(Data items)
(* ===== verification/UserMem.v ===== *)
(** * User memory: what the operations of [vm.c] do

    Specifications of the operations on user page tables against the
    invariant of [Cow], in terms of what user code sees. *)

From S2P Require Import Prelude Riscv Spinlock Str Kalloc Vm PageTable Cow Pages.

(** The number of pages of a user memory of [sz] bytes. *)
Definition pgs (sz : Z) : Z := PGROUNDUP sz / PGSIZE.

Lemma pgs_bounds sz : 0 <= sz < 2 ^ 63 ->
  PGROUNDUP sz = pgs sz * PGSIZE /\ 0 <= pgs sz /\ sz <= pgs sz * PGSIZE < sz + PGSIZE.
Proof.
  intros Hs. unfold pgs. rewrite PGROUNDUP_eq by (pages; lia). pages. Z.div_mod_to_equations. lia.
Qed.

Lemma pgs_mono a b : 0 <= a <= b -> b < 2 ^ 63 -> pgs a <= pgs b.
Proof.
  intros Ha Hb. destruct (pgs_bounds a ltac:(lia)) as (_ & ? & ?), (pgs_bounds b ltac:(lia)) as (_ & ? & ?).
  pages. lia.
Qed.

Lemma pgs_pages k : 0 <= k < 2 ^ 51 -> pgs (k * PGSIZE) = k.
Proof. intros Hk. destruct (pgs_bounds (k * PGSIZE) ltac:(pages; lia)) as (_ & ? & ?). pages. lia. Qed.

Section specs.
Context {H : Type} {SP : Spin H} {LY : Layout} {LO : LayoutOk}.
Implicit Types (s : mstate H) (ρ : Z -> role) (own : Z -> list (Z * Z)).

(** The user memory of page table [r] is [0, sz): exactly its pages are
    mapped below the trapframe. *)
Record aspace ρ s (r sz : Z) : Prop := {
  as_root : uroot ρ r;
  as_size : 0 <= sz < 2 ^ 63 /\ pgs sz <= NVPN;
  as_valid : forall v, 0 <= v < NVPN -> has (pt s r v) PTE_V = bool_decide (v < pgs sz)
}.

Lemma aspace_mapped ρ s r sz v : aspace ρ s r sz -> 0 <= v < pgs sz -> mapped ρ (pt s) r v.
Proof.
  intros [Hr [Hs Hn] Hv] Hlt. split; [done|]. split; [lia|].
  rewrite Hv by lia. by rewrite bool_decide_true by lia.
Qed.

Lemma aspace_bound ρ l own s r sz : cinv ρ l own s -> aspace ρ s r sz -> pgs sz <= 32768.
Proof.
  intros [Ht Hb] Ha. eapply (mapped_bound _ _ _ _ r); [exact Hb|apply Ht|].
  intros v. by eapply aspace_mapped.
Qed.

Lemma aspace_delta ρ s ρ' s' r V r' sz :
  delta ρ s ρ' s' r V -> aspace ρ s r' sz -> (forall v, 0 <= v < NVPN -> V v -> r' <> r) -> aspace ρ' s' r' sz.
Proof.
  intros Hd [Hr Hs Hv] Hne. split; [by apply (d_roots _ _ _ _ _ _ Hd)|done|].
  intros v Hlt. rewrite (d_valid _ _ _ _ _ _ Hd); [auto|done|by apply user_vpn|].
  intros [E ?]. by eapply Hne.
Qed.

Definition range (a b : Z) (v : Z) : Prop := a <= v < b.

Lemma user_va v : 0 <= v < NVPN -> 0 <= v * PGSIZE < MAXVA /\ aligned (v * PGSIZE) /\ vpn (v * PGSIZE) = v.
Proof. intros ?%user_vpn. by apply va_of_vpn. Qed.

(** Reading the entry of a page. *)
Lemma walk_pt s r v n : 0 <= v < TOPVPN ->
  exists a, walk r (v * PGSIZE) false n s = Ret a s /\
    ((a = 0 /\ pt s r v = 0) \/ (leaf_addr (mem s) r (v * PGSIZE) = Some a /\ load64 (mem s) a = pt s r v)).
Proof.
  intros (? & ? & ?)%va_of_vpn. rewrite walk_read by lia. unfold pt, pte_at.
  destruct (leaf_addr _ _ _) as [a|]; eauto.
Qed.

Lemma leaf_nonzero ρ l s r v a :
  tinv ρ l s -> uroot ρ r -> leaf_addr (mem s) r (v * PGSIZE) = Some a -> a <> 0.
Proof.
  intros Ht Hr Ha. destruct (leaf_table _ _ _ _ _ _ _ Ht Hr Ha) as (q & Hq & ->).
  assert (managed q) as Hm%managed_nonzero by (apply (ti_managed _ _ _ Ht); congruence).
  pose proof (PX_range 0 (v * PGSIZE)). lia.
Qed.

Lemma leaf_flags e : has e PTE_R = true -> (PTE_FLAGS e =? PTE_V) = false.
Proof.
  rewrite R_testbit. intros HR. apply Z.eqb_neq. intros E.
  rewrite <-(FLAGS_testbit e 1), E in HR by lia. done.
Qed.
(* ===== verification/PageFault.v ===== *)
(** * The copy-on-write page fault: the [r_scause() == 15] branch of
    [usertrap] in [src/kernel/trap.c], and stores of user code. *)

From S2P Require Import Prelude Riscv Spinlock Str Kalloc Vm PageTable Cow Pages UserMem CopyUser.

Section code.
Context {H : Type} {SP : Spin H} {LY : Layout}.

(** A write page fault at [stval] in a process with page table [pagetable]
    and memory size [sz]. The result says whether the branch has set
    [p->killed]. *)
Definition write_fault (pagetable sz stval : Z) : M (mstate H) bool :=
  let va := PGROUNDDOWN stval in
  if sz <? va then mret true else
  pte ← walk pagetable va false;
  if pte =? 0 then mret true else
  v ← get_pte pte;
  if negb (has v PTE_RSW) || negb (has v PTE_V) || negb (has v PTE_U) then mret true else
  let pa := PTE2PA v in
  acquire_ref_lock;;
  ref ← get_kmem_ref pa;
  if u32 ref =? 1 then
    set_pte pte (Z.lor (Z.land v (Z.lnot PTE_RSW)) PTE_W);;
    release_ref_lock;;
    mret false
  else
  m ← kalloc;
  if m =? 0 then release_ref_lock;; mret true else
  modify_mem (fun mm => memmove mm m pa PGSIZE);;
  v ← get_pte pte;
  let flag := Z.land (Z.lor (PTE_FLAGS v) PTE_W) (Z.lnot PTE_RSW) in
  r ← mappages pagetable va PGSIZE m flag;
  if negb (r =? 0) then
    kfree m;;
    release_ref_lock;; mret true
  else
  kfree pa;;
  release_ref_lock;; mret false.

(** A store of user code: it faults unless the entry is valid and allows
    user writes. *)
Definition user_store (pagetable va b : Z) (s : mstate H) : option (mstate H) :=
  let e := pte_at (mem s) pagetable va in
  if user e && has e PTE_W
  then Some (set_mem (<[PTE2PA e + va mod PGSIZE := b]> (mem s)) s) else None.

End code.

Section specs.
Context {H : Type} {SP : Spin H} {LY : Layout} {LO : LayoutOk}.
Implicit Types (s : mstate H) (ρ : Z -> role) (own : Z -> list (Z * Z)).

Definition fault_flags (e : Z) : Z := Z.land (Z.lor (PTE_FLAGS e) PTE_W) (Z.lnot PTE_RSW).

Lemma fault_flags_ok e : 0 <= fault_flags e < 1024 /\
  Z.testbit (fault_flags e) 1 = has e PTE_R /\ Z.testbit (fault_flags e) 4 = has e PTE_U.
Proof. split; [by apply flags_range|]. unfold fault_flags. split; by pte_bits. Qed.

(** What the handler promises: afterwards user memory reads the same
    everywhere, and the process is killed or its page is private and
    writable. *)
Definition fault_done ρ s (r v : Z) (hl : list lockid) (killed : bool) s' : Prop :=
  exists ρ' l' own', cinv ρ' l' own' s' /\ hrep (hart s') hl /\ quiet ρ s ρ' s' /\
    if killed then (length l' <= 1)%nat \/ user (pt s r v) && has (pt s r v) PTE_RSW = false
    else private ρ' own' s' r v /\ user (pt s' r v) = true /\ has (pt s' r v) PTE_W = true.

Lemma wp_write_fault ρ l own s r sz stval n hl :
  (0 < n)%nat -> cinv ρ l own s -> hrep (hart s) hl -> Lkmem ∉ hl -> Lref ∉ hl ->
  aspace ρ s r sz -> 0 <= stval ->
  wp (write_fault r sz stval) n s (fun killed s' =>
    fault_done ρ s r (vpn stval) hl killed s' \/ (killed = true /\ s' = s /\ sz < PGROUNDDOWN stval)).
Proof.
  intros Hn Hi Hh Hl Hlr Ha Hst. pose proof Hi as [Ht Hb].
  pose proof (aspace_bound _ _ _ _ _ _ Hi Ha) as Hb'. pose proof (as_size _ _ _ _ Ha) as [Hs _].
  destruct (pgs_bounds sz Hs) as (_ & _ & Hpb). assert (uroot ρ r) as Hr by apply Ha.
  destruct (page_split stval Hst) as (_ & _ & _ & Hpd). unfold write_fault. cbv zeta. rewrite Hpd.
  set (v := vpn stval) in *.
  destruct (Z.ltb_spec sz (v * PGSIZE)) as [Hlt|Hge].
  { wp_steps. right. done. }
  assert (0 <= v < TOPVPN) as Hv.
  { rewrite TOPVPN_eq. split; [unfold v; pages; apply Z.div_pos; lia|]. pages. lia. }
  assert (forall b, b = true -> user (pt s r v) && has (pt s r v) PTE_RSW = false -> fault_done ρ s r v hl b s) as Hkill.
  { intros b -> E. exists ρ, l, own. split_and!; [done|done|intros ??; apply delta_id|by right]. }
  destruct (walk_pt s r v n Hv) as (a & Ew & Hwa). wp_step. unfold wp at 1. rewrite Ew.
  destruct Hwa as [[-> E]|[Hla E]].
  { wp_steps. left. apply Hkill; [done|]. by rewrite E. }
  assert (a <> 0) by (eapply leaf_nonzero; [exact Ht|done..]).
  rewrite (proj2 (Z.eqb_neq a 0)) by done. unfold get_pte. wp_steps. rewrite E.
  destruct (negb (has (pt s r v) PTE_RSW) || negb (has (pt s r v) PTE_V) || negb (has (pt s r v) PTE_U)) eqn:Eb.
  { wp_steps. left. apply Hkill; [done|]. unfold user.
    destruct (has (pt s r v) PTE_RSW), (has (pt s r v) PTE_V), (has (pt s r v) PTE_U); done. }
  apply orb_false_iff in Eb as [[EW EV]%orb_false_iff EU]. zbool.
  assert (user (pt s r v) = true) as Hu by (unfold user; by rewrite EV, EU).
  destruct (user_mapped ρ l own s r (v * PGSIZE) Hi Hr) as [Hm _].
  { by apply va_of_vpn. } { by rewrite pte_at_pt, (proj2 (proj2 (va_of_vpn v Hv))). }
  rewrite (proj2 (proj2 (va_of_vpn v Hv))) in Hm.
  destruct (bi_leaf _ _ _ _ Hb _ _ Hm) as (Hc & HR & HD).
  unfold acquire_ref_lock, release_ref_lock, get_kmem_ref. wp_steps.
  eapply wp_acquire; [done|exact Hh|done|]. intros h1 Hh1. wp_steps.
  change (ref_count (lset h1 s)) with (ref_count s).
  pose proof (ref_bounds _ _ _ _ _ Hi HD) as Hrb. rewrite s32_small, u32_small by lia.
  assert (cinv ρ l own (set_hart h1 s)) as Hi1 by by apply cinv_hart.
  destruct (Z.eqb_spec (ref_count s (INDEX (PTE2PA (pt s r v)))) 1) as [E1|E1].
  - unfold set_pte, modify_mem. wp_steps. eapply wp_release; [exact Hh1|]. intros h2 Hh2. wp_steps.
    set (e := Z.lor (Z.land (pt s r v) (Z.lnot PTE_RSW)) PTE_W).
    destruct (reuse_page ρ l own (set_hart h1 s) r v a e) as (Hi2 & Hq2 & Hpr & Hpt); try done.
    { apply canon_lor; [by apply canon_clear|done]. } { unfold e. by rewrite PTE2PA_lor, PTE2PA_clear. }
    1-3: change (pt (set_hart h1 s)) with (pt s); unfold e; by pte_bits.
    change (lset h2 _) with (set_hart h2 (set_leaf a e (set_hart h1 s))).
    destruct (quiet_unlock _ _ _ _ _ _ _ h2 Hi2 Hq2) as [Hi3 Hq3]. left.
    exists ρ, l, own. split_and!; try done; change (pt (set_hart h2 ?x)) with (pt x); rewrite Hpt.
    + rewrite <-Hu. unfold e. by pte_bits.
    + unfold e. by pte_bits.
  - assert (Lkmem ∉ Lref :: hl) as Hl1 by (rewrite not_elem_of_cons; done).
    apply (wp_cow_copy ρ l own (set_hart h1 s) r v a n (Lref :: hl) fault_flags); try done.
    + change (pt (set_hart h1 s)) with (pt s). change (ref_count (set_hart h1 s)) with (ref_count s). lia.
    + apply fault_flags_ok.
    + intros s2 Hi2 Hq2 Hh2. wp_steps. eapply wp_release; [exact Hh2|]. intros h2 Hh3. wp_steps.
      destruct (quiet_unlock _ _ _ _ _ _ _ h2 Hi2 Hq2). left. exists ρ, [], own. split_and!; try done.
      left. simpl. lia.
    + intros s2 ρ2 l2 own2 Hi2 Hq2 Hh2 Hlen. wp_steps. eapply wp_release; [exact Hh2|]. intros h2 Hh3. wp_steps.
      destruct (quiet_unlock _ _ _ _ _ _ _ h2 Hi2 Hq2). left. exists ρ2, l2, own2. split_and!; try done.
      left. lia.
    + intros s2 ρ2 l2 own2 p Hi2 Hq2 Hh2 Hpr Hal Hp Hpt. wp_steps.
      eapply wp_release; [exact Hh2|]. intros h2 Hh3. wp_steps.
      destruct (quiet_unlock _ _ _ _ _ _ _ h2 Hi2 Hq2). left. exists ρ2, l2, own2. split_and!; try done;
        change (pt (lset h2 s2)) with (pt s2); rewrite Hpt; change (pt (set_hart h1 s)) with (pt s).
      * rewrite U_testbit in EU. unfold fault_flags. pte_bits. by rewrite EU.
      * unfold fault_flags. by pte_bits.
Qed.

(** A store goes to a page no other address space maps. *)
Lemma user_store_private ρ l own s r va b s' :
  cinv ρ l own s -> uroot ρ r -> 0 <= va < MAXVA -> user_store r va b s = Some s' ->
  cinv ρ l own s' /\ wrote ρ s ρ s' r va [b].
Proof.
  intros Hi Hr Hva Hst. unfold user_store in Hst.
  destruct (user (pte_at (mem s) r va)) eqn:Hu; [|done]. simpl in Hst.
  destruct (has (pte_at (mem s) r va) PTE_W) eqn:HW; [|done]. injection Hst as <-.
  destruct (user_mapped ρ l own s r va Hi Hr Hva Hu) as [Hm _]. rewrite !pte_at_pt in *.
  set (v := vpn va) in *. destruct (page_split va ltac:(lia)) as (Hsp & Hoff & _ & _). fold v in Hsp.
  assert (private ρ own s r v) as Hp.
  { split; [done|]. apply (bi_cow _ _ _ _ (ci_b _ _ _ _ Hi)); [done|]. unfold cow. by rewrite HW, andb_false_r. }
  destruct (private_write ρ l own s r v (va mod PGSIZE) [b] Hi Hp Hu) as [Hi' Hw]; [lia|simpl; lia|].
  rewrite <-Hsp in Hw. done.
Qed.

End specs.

WORK ITEM: Taking the entries above, print exactly the lines starting at the line with "change (ref_count (lset" and ending at the line with "change (pt (lset", both included.

REPLY:
  change (ref_count (lset h1 s)) with (ref_count s).
  pose proof (ref_bounds _ _ _ _ _ Hi HD) as Hrb. rewrite s32_small, u32_small by lia.
  assert (cinv ρ l own (set_hart h1 s)) as Hi1 by by apply cinv_hart.
  destruct (Z.eqb_spec (ref_count s (INDEX (PTE2PA (pt s r v)))) 1) as [E1|E1].
  - unfold set_pte, modify_mem. wp_steps. eapply wp_release; [exact Hh1|]. intros h2 Hh2. wp_steps.
    set (e := Z.lor (Z.land (pt s r v) (Z.lnot PTE_RSW)) PTE_W).
    destruct (reuse_page ρ l own (set_hart h1 s) r v a e) as (Hi2 & Hq2 & Hpr & Hpt); try done.
    { apply canon_lor; [by apply canon_clear|done]. } { unfold e. by rewrite PTE2PA_lor, PTE2PA_clear. }
    1-3: change (pt (set_hart h1 s)) with (pt s); unfold e; by pte_bits.
    change (lset h2 _) with (set_hart h2 (set_leaf a e (set_hart h1 s))).
    destruct (quiet_unlock _ _ _ _ _ _ _ h2 Hi2 Hq2) as [Hi3 Hq3]. left.
    exists ρ, l, own. split_and!; try done; change (pt (set_hart h2 ?x)) with (pt x); rewrite Hpt.
    + rewrite <-Hu. unfold e. by pte_bits.
    + unfold e. by pte_bits.
  - assert (Lkmem ∉ Lref :: hl) as Hl1 by (rewrite not_elem_of_cons; done).
    apply (wp_cow_copy ρ l own (set_hart h1 s) r v a n (Lref :: hl) fault_flags); try done.
    + change (pt (set_hart h1 s)) with (pt s). change (ref_count (set_hart h1 s)) with (ref_count s). lia.
    + apply fault_flags_ok.
    + intros s2 Hi2 Hq2 Hh2. wp_steps. eapply wp_release; [exact Hh2|]. intros h2 Hh3. wp_steps.
      destruct (quiet_unlock _ _ _ _ _ _ _ h2 Hi2 Hq2). left. exists ρ, [], own. split_and!; try done.
      left. simpl. lia.
    + intros s2 ρ2 l2 own2 Hi2 Hq2 Hh2 Hlen. wp_steps. eapply wp_release; [exact Hh2|]. intros h2 Hh3. wp_steps.
      destruct (quiet_unlock _ _ _ _ _ _ _ h2 Hi2 Hq2). left. exists ρ2, l2, own2. split_and!; try done.
      left. lia.
    + intros s2 ρ2 l2 own2 p Hi2 Hq2 Hh2 Hpr Hal Hp Hpt. wp_steps.
      eapply wp_release; [exact Hh2|]. intros h2 Hh3. wp_steps.
      destruct (quiet_unlock _ _ _ _ _ _ _ h2 Hi2 Hq2). left. exists ρ2, l2, own2. split_and!; try done;
        change (pt (lset h2 s2)) with (pt s2); rewrite Hpt; change (pt (set_hart h1 s)) with (pt s).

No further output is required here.